Collected data entries:
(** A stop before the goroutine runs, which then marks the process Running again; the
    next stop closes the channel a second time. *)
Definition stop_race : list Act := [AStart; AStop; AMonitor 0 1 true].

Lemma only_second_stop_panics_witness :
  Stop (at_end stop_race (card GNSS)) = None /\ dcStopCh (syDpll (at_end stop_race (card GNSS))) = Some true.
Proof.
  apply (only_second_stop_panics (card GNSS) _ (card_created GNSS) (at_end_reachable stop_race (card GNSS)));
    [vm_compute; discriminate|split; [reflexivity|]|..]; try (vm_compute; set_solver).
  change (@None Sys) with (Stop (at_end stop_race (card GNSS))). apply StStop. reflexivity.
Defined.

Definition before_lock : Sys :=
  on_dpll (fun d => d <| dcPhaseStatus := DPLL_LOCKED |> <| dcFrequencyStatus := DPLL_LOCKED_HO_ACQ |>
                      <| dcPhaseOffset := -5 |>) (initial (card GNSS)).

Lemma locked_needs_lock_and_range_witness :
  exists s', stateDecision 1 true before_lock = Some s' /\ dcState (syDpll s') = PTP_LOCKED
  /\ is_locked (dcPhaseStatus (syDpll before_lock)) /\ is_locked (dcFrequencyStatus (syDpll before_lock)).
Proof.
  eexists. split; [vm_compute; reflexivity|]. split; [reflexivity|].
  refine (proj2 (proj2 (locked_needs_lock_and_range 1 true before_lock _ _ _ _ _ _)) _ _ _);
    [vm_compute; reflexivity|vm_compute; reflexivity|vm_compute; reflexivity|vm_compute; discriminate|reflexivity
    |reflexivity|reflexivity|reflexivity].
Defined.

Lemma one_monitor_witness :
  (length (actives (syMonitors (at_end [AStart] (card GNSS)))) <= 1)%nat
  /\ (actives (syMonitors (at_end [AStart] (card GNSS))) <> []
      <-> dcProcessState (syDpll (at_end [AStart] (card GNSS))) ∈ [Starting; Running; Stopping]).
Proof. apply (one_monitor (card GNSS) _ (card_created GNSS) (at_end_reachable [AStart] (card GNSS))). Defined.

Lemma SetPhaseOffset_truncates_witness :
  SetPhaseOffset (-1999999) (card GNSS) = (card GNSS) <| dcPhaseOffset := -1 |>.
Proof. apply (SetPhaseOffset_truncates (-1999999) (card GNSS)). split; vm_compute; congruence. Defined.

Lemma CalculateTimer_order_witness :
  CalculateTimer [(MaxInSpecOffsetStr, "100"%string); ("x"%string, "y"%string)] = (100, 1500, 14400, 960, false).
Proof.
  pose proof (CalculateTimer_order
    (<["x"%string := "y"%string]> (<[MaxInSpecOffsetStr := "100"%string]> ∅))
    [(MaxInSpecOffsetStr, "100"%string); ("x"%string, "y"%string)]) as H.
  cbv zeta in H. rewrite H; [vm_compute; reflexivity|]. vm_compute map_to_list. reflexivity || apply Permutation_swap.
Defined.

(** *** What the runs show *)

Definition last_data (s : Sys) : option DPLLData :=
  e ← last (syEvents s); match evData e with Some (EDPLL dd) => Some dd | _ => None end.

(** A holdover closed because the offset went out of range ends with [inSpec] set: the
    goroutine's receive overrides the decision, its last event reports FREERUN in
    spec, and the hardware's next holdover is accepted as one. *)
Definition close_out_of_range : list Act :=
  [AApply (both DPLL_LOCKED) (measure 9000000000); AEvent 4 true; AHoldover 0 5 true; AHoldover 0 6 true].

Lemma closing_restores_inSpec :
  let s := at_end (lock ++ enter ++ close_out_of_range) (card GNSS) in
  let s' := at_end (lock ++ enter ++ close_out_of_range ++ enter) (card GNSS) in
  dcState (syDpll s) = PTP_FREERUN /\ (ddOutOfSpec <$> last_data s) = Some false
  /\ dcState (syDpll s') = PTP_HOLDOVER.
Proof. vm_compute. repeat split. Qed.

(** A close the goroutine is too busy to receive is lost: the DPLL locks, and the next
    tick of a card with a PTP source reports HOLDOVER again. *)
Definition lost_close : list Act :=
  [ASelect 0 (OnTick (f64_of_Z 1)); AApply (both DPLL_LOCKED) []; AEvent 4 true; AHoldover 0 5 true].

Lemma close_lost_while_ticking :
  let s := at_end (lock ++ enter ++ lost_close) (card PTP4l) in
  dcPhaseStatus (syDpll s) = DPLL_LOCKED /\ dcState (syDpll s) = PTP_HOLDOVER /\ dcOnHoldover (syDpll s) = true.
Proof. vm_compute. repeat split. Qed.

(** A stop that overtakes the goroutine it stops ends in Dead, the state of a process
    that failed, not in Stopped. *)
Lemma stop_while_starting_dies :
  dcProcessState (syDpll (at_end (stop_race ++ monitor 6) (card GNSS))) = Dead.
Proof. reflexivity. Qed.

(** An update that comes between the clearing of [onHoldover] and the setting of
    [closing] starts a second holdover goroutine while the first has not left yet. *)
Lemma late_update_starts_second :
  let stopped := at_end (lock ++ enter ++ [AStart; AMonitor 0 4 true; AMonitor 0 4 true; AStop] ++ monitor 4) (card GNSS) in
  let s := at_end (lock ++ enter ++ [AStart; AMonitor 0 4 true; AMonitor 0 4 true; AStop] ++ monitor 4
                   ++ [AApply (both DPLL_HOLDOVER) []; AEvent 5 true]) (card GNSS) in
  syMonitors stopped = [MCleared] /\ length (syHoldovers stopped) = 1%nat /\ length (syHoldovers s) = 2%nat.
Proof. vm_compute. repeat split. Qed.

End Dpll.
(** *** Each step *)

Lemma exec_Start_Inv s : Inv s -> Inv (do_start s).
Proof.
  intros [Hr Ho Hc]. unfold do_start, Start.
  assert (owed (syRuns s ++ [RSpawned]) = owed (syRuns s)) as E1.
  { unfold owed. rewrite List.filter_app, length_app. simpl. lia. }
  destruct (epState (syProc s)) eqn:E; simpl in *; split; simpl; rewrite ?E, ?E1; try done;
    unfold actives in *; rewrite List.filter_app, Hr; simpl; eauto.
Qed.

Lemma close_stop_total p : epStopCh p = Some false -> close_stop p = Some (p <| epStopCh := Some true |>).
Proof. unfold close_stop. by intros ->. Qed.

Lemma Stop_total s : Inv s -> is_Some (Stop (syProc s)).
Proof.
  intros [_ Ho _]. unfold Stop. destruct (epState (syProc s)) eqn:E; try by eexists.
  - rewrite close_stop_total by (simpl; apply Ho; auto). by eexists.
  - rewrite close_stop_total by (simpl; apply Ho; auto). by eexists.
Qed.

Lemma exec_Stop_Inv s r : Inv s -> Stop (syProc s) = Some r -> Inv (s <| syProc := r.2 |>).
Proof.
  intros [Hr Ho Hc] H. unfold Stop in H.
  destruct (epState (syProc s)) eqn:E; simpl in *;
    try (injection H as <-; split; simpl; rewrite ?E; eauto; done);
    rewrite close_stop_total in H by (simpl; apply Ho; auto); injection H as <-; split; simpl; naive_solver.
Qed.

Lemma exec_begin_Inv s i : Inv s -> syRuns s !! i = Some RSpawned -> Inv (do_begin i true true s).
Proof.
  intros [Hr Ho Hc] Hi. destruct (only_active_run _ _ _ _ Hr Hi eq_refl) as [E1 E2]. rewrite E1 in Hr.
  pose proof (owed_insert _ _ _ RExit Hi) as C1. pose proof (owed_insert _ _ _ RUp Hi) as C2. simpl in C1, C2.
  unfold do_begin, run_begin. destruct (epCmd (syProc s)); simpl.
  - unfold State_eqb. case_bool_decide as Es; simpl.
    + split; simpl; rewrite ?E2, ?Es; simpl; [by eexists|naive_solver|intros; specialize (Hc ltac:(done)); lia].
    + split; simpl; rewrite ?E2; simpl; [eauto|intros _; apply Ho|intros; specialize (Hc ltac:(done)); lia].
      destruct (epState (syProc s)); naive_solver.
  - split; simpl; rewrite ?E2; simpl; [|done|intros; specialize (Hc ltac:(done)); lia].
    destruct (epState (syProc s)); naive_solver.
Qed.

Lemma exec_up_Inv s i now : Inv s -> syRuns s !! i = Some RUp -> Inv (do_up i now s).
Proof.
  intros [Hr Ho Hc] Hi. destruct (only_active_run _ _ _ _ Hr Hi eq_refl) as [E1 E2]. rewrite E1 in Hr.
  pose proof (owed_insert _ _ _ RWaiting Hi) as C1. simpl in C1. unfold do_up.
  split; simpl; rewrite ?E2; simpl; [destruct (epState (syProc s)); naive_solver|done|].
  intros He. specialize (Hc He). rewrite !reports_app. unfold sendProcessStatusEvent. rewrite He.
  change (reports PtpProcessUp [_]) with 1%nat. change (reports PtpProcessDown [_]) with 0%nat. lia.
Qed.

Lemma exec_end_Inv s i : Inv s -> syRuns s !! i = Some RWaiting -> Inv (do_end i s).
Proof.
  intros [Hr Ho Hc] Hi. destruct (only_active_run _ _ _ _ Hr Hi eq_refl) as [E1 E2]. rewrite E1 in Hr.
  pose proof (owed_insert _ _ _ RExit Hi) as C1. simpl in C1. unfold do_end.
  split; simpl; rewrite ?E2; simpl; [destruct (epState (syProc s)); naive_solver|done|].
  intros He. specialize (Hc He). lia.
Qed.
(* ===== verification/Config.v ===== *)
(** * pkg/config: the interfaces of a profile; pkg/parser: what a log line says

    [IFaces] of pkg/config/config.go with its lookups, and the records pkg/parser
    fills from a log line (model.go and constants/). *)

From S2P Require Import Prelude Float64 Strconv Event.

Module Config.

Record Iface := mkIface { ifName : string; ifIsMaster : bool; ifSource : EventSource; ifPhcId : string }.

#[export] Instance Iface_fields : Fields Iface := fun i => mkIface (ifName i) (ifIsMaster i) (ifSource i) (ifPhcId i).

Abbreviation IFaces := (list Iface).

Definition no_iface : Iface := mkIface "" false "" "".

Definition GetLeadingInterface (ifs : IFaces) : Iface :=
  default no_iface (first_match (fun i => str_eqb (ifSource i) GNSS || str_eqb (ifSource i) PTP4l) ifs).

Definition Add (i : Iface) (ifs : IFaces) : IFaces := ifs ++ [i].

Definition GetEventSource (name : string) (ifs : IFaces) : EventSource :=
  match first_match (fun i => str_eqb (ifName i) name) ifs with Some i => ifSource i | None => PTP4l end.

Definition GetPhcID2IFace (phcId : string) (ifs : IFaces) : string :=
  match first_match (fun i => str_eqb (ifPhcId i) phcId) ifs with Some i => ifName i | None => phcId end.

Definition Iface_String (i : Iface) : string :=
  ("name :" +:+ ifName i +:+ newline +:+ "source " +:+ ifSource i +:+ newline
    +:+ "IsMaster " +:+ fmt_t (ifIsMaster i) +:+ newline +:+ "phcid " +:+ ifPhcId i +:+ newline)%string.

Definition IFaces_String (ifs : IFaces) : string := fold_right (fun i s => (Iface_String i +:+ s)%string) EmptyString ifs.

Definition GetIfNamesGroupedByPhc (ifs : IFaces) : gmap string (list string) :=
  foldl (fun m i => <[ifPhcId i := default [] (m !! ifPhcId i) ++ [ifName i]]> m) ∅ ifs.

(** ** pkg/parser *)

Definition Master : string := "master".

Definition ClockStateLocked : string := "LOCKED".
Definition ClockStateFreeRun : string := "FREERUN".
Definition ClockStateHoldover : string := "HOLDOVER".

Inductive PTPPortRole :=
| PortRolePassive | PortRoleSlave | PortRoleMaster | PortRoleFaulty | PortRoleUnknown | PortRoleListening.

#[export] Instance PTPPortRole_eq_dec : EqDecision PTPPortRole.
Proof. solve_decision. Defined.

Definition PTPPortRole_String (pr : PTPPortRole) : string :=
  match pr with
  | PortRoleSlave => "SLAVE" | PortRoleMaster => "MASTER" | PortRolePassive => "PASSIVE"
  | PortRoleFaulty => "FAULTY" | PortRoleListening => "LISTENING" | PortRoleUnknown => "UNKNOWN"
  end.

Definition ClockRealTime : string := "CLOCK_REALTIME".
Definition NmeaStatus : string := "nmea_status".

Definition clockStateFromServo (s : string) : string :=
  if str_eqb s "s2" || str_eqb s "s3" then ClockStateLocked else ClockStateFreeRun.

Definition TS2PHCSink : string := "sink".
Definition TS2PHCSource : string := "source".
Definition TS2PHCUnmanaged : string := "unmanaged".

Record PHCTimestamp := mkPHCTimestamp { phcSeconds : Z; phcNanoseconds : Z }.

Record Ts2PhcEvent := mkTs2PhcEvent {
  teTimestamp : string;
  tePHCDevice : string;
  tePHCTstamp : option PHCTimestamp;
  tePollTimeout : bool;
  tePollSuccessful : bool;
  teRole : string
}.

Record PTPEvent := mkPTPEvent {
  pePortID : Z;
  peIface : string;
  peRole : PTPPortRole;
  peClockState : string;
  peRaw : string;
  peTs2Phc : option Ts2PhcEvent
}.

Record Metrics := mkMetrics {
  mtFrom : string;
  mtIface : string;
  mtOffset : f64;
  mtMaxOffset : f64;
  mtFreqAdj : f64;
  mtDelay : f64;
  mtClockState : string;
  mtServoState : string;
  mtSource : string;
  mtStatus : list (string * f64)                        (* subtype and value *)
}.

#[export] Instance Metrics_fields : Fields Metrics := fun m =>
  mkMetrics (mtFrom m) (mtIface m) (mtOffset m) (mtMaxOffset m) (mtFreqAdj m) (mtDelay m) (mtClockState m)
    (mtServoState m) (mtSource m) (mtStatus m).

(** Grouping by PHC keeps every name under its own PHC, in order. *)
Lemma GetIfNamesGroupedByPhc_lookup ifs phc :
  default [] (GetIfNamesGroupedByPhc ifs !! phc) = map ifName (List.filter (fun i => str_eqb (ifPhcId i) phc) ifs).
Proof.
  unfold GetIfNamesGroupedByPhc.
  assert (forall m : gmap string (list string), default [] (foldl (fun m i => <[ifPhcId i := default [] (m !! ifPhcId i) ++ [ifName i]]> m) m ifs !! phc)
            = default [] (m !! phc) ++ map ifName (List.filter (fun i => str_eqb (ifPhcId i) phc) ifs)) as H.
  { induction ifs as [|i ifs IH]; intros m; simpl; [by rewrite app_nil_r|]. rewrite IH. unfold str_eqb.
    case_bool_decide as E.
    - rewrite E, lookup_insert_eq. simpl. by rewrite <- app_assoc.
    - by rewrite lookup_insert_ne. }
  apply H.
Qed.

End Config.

(DIRECTIONS FOR THIS TASK): Return the total number of lines in the records that contain "AMonitor", without any explanation.

(WRITTEN ANSWER): 3